LONDON—Amid rising utility bills and the threat of rationing, some European retailers are considering turning off the lights and shortening hours this winter.

Energy bosses and government officials are asking people and businesses to reduce their electricity use and develop contingency plans to reduce their dependence on gas imports in the event of a war-related gas shortage in Ukraine. urges you to.

SPAR Austria is reducing storefront advertising and exterior lighting hours in more than 1,500 stores nationwide, a spokesperson said in an email. With more than 1.2 million square meters (12.92 million square feet) of store space, the business posted €8.56 billion ($8.86 billion) in retail sales last year.

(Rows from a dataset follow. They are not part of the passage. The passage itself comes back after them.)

Definition set_state st s :=
  mkTW (tw_name s) (tw_options s) st (tw_get_executor_func s) (tw_bind_executor_ref s)
       (tw_thread_safe s) (tw_dt_count s) (tw_start_time_point s) (tw_start_flag s)
       (tw_current_tick_count s) (tw_timing_wheel_vec s) (tw_task_map s) (tw_imd_queue s)
       (tw_trace s).
Definition set_config name o s :=
  mkTW name o (tw_state s) (tw_get_executor_func s) (tw_bind_executor_ref s)
       (tw_thread_safe s) (tw_dt_count s) (tw_start_time_point s) (tw_start_flag s)
       (tw_current_tick_count s) (tw_timing_wheel_vec s) (tw_task_map s) (tw_imd_queue s)
       (tw_trace s).
Definition set_get_executor f s :=
  mkTW (tw_name s) (tw_options s) (tw_state s) f (tw_bind_executor_ref s)
       (tw_thread_safe s) (tw_dt_count s) (tw_start_time_point s) (tw_start_flag s)
       (tw_current_tick_count s) (tw_timing_wheel_vec s) (tw_task_map s) (tw_imd_queue s)
       (tw_trace s).
Definition set_bind r ts s :=
  mkTW (tw_name s) (tw_options s) (tw_state s) (tw_get_executor_func s) r
       ts (tw_dt_count s) (tw_start_time_point s) (tw_start_flag s)
       (tw_current_tick_count s) (tw_timing_wheel_vec s) (tw_task_map s) (tw_imd_queue s)
       (tw_trace s).
Definition set_wheels ws m s :=
  mkTW (tw_name s) (tw_options s) (tw_state s) (tw_get_executor_func s) (tw_bind_executor_ref s)
       (tw_thread_safe s) (tw_dt_count s) (tw_start_time_point s) (tw_start_flag s)
       (tw_current_tick_count s) ws m (tw_imd_queue s) (tw_trace s).
Definition set_dt_count d s :=
  mkTW (tw_name s) (tw_options s) (tw_state s) (tw_get_executor_func s) (tw_bind_executor_ref s)
       (tw_thread_safe s) d (tw_start_time_point s) (tw_start_flag s)
       (tw_current_tick_count s) (tw_timing_wheel_vec s) (tw_task_map s) (tw_imd_queue s)
       (tw_trace s).
Definition set_started tp s :=
  mkTW (tw_name s) (tw_options s) (tw_state s) (tw_get_executor_func s) (tw_bind_executor_ref s)
       (tw_thread_safe s) (tw_dt_count s) tp true
       (tw_current_tick_count s) (tw_timing_wheel_vec s) (tw_task_map s) (tw_imd_queue s)
       (tw_trace s).
Definition set_tick c s :=
  mkTW (tw_name s) (tw_options s) (tw_state s) (tw_get_executor_func s) (tw_bind_executor_ref s)
       (tw_thread_safe s) (tw_dt_count s) (tw_start_time_point s) (tw_start_flag s)
       c (tw_timing_wheel_vec s) (tw_task_map s) (tw_imd_queue s) (tw_trace s).
Definition set_imd q tr s :=
  mkTW (tw_name s) (tw_options s) (tw_state s) (tw_get_executor_func s) (tw_bind_executor_ref s)
       (tw_thread_safe s) (tw_dt_count s) (tw_start_time_point s) (tw_start_flag s)
       (tw_current_tick_count s) (tw_timing_wheel_vec s) (tw_task_map s) q tr.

The move will cut the retailer’s energy consumption by 1 million kilowatt-hours a year, a spokesperson said, without specifying how much.

Last month, Leclerc’s president warned that France’s largest food retailer may cut store hours to deal with power shortages.

This comes days after rival French supermarket operator Carrefour signed an “ecowatt charter” with national energy grid operator RTE to reduce electricity consumption in its stores during periods of high demand. is.

Some retailers, such as Belgium’s Colruyt and Ahold, may be partially insulated from potential disruptions and rising costs due to existing sustainable energy programs that save electricity.

A Colright spokesperson said: “While no specific measures are planned in the short term, we strongly hope to continue our efforts as part of our overall energy policy.” “So we opted for things like closed freezers and cold rooms, without any illuminated signs.”

According to a company spokesperson, the company has 44 “fossil-free” stores that use only waste heat and green electricity for heating, without using fuel oil or natural gas.

Ahold is also looking for ways to reduce energy usage, chief executive Frans Muller said in an interview.

“We haven’t made any decisions about our hours of operation, but we’re looking more into our energy use,” he said.

The company has already implemented several gas-saving programs, including running all of its Albert Heijn stores on sustainable energy next year.